══ Source records
(** X11.  [signUpEmail] keeps the emails of the Users table pairwise
    different, whether it succeeds or throws. *)
Theorem signUpEmail_keeps_emails_unique `{Platform} now rnd data w o w1 :
  emails_unique (users (db w)) →
  signUpEmail now rnd data w = (o, w1) →
  emails_unique (users (db w1)).
Proof.
  intros Huniq Hrun.
  apply signUpEmail_users in Hrun as [->|(user & Hemail & Hfree & ->)];
    [exact Huniq|].
  apply NoDup_map_tbl_insert; [|exact Huniq].
  rewrite Hemail. now apply where_equals_first_None_all.
Qed.

Lemma signUpEmail_keeps_emails_unique_witness :
  emails_unique (users (db firm_world))
  ∧ emails_unique
      (users (db (snd (@signUpEmail demo_platform 100 jane_draws
                         (SignUpData.mk "New@Example.com" "pw" "New")
                         firm_world)))).
Proof.
  assert (Huniq : emails_unique (users (db firm_world)))
    by (apply distinct_NoDup; reflexivity).
  split; [exact Huniq|].
  apply (@signUpEmail_keeps_emails_unique demo_platform 100 jane_draws
           (SignUpData.mk "New@Example.com" "pw" "New") firm_world
           (fst (@signUpEmail demo_platform 100 jane_draws
                   (SignUpData.mk "New@Example.com" "pw" "New") firm_world))
           _ Huniq).
  now destruct (@signUpEmail demo_platform 100 jane_draws
                  (SignUpData.mk "New@Example.com" "pw" "New") firm_world).
Defined.

(** X12.  After a successful sign-up, a sign-in with the same password and
    an email that lower-cases to the same string succeeds, whatever the
    casing, when a fresh session id is drawn, and returns the User the
    sign-up created. *)
Theorem signUp_then_signIn `{Platform}
    now rnd data w r w1 now2 rnd2 data2 :
  signUpEmail now rnd data w = (Ok r, w1) →
  toLowerCase (SignInData.email data2) = toLowerCase (SignUpData.email data) →
  SignInData.password data2 = SignUpData.password data →
  tbl_get (signin_session_id rnd2) (sessions (db w1)) = None →
  ∃ r2 w2,
    signInEmail now2 rnd2 data2 w1 = (Ok r2, w2)
    ∧ SignUpResult.user r2 = SignUpResult.user r
    ∧ Session.userId (SignUpResult.session r2) = User.id (SignUpResult.user r).
Proof.
  intros Hup Hemail Hpassword Hfresh.
  pose proof (signUpEmail_Ok_subtle _ _ _ _ _ _ Hup) as Hsubtle.
  apply signUpEmail_Ok in Hup as (Hwin & Hfree & Husers & Huser & Hhash).
  assert (Hfound :
    where_equals_first User.email (toLowerCase (SignInData.email data2))
      (users (db w1)) = Some (SignUpResult.user r)).
  { unfold where_equals_first, where_equals.
    rewrite Hemail, Husers, (filter_insert_first _ (SignUpResult.user r));
      [reflexivity | now apply where_equals_first_None in Hfree |].
    rewrite Huser. apply String.eqb_refl. }
  rewrite (signInEmail_success now2 rnd2 data2 w1 (SignUpResult.user r));
    try assumption; [|now rewrite Hpassword].
  do 2 eexists. repeat split.
Qed.
Lemma exportToCsv_records_ok (records : list CsvRecord) (filename : string)
      (s : Sys W) :
  fs_never_fails P R ->
  records <> [] ->
  exists w',
    exportToCsv P (JsArray (map JsObject records)) filename s
    = (Ok (csv_path P filename),
       mkSys w' (log s ++
                 [ EvEnsureDir (csvDir P) (Ok tt);
                   EvWriteRecords (csv_path P filename)
                     (csv_header (map (flatten_record P) records))
                     (map (flatten_record P) records) (Ok tt) ])).
Proof.
  intros (Hdir & Hcsv & _) Hne.
  unfold exportToCsv, try_catch, bind at 1, await_ensureDir.
  specialize (Hdir (csvDir P) (world s)).
  destruct (fs_ensureDir P (csvDir P) (world s)) as [o w1].
  simpl in Hdir. subst o.
  destruct records as [| r records]; [congruence |].
  rewrite length_map. cbn [length Nat.eqb].
  unfold bind at 1. rewrite map_throwing_records.
  unfold bind, await_writeRecords, ret. cbn [world log].
  match goal with
  | |- context [csv_writeRecords P ?p ?h ?rs w1] =>
      specialize (Hcsv p h rs w1); destruct (csv_writeRecords P p h rs w1) as [o w2]
  end.
  simpl in Hcsv. subst o. eexists. unfold csv_path.
  rewrite <- app_assoc. reflexivity.
Qed.


Lemma written_app (evs1 evs2 : list Event) :
  written (evs1 ++ evs2) = written evs1 ++ written evs2.
Proof.
  unfold written. induction evs1 as [| ev evs1 IH]; [reflexivity |].
  destruct ev; cbn; rewrite ?IH; reflexivity.
Qed.

Lemma export_domains_run (filePrefix : string) :
  fs_never_fails P R ->
  forall items s,
  exists s' evs,
    export_domains P filePrefix items s = (Ok tt, s') /\
    log s' = log s ++ evs /\
    written evs =
      map (fun item => (pos_file P filePrefix item "_domains",
                        length (uniqueDomains item)))
          (List.filter (fun item => (0 <? length (uniqueDomains item))%nat) items).
Proof.
  intros Hfs. induction items as [| item items IH]; intros s.
  - exists s, []. simpl. unfold ret. rewrite app_nil_r. auto.
  - cbn [export_domains List.filter]. unfold bind at 1.
    rewrite length_map.
    destruct (0 <? length (uniqueDomains item))%nat eqn:Hlen.
    + unfold bind at 1.
      assert (Hne : map (fun domain =>
                           [ ("targetUrl", JsString (ba_url item));
                             ("targetPosition", JsNumber (ba_position item));
                             ("referringDomain", JsString domain) ])
                        (uniqueDomains item) <> []).
      { destruct (uniqueDomains item); [discriminate Hlen | discriminate]. }
      destruct (exportToCsv_records_ok _
                  (filePrefix +:+ "_pos" +:+
                   padStart2 (JsString.of_Z (ba_position item)) +:+ "_domains")
                  s Hfs Hne) as (w' & Hrun).
      rewrite map_map in Hrun.
      change (map (fun x => JsObject _) (uniqueDomains item))
        with (map (domain_row item) (uniqueDomains item)) in Hrun.
      rewrite Hrun. unfold ret at 1.
      match goal with
      | |- context [export_domains P filePrefix items ?s1] =>
          destruct (IH s1) as (s' & evs & Hrest & Hlog & Hw)
      end.
      rewrite Hrest. do 2 eexists. split; [reflexivity |].
      split.
      * rewrite Hlog. cbn [log]. rewrite <- app_assoc. reflexivity.
      * rewrite written_app, Hw. cbn. rewrite !length_map. reflexivity.
    + unfold ret at 1.
      destruct (IH s) as (s' & evs & Hrest & Hlog & Hw).
      rewrite Hrest. exists s', evs. auto.
Qed.
(** C10: a click that moves the selected piece to another cell leaves the
    vacated cell with its owner and king flag and type NONE, and every cell
    other than the destination either untouched or emptied in the same way,
    by a write of NONE to its type field alone: a captured cell keeps the
    owner and the king flag of the piece taken, and a later read of those
    fields returns them.  This holds for every run of the move on an 8 by 8
    board (that the move has a result in every state the game reaches is
    [applied_move_total]). *)
Theorem C10_cleared_cells_keep_fields (gs : GameState) (x y : Z)
    (gs' : GameState) (p : Piece) :
  wf_state gs → applies_move gs x y →
  HandleInput gs x y = Some gs' →
  cell (board gs) (selectedX gs) (selectedY gs) = Some p →
  (x, y) ≠ (selectedX gs, selectedY gs) →
  cell (board gs') (selectedX gs) (selectedY gs)
  = Some (mkPiece NONE (player p) (isKing p))
  ∧ cleared_outside x y (board gs) (board gs').
Proof.
  intros Hwf Happ Hrun Hp Hne.
  rewrite (HandleInput_move _ _ _ Happ) in Hrun.
  apply move_selected_inv in Hrun
    as (gs1 & isCapture & mp & b2 & b3 & ws & gs4 & dest & Hcap & Hwf1 & Hmp
        & Hb2 & Hb3 & Hws & Hgs4 & Hwf4 & Hdest & Hboard & Hend); [|done].
  assert (cleared_outside x y (board gs) (board gs1)) as H01.
  { destruct ((Z.abs (selectedX gs - x) >? 1)
              && (Z.abs (selectedY gs - y) >? 1)).
    - apply capture_block_inv in Hcap as (_ & _ & [-> | (cx & cy & Hup)]).
      + apply cleared_outside_refl.
      + by eapply cleared_outside_clear.
    - destruct Hcap as [-> _]. apply cleared_outside_refl. }
  assert (cleared_outside x y (board gs1) b3) as H13.
  { eapply cleared_outside_trans.
    - by eapply cleared_outside_write.
    - by eapply cleared_outside_clear. }
  assert (cleared_outside x y b3 (board gs4)) as H34.
  { apply PromoteToKing_inv in Hgs4 as [-> | (b' & Hup & ->)].
    - apply cleared_outside_refl.
    - by eapply cleared_outside_write. }
  assert (cleared_outside x y (board gs) (board gs')) as Hall.
  { rewrite Hboard.
    eapply cleared_outside_trans; [|done].
    by eapply cleared_outside_trans. }
  split; [|done].
  assert ((selectedX gs, selectedY gs) ≠ (x, y)) as Hne' by congruence.
  rewrite Hboard.
  assert (cell (board gs4) (selectedX gs) (selectedY gs) = cell b3 (selectedX gs) (selectedY gs)) as ->.
  { apply PromoteToKing_inv in Hgs4 as [-> | (b' & Hup & ->)]; [done|].
    by eapply cell_update_ne. }
  rewrite (cell_update_eq _ _ _ _ _ Hb3).
  rewrite (cell_update_ne _ _ _ _ _ _ _ Hb2 Hne').
  destruct (H01 _ _ Hne') as [E|E]; rewrite E, Hp; done.
Qed.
════
## Your objective
Above are records; repeat only the lines starting at the line with "SignInData.password data2 = SignUpData.password" and ending at the line with "rewrite (signInEmail_success now2", exactly as they appear, both included.

## Answer
  SignInData.password data2 = SignUpData.password data →
  tbl_get (signin_session_id rnd2) (sessions (db w1)) = None →
  ∃ r2 w2,
    signInEmail now2 rnd2 data2 w1 = (Ok r2, w2)
    ∧ SignUpResult.user r2 = SignUpResult.user r
    ∧ Session.userId (SignUpResult.session r2) = User.id (SignUpResult.user r).
Proof.
  intros Hup Hemail Hpassword Hfresh.
  pose proof (signUpEmail_Ok_subtle _ _ _ _ _ _ Hup) as Hsubtle.
  apply signUpEmail_Ok in Hup as (Hwin & Hfree & Husers & Huser & Hhash).
  assert (Hfound :
    where_equals_first User.email (toLowerCase (SignInData.email data2))
      (users (db w1)) = Some (SignUpResult.user r)).
  { unfold where_equals_first, where_equals.
    rewrite Hemail, Husers, (filter_insert_first _ (SignUpResult.user r));
      [reflexivity | now apply where_equals_first_None in Hfree |].
    rewrite Huser. apply String.eqb_refl. }
  rewrite (signInEmail_success now2 rnd2 data2 w1 (SignUpResult.user r));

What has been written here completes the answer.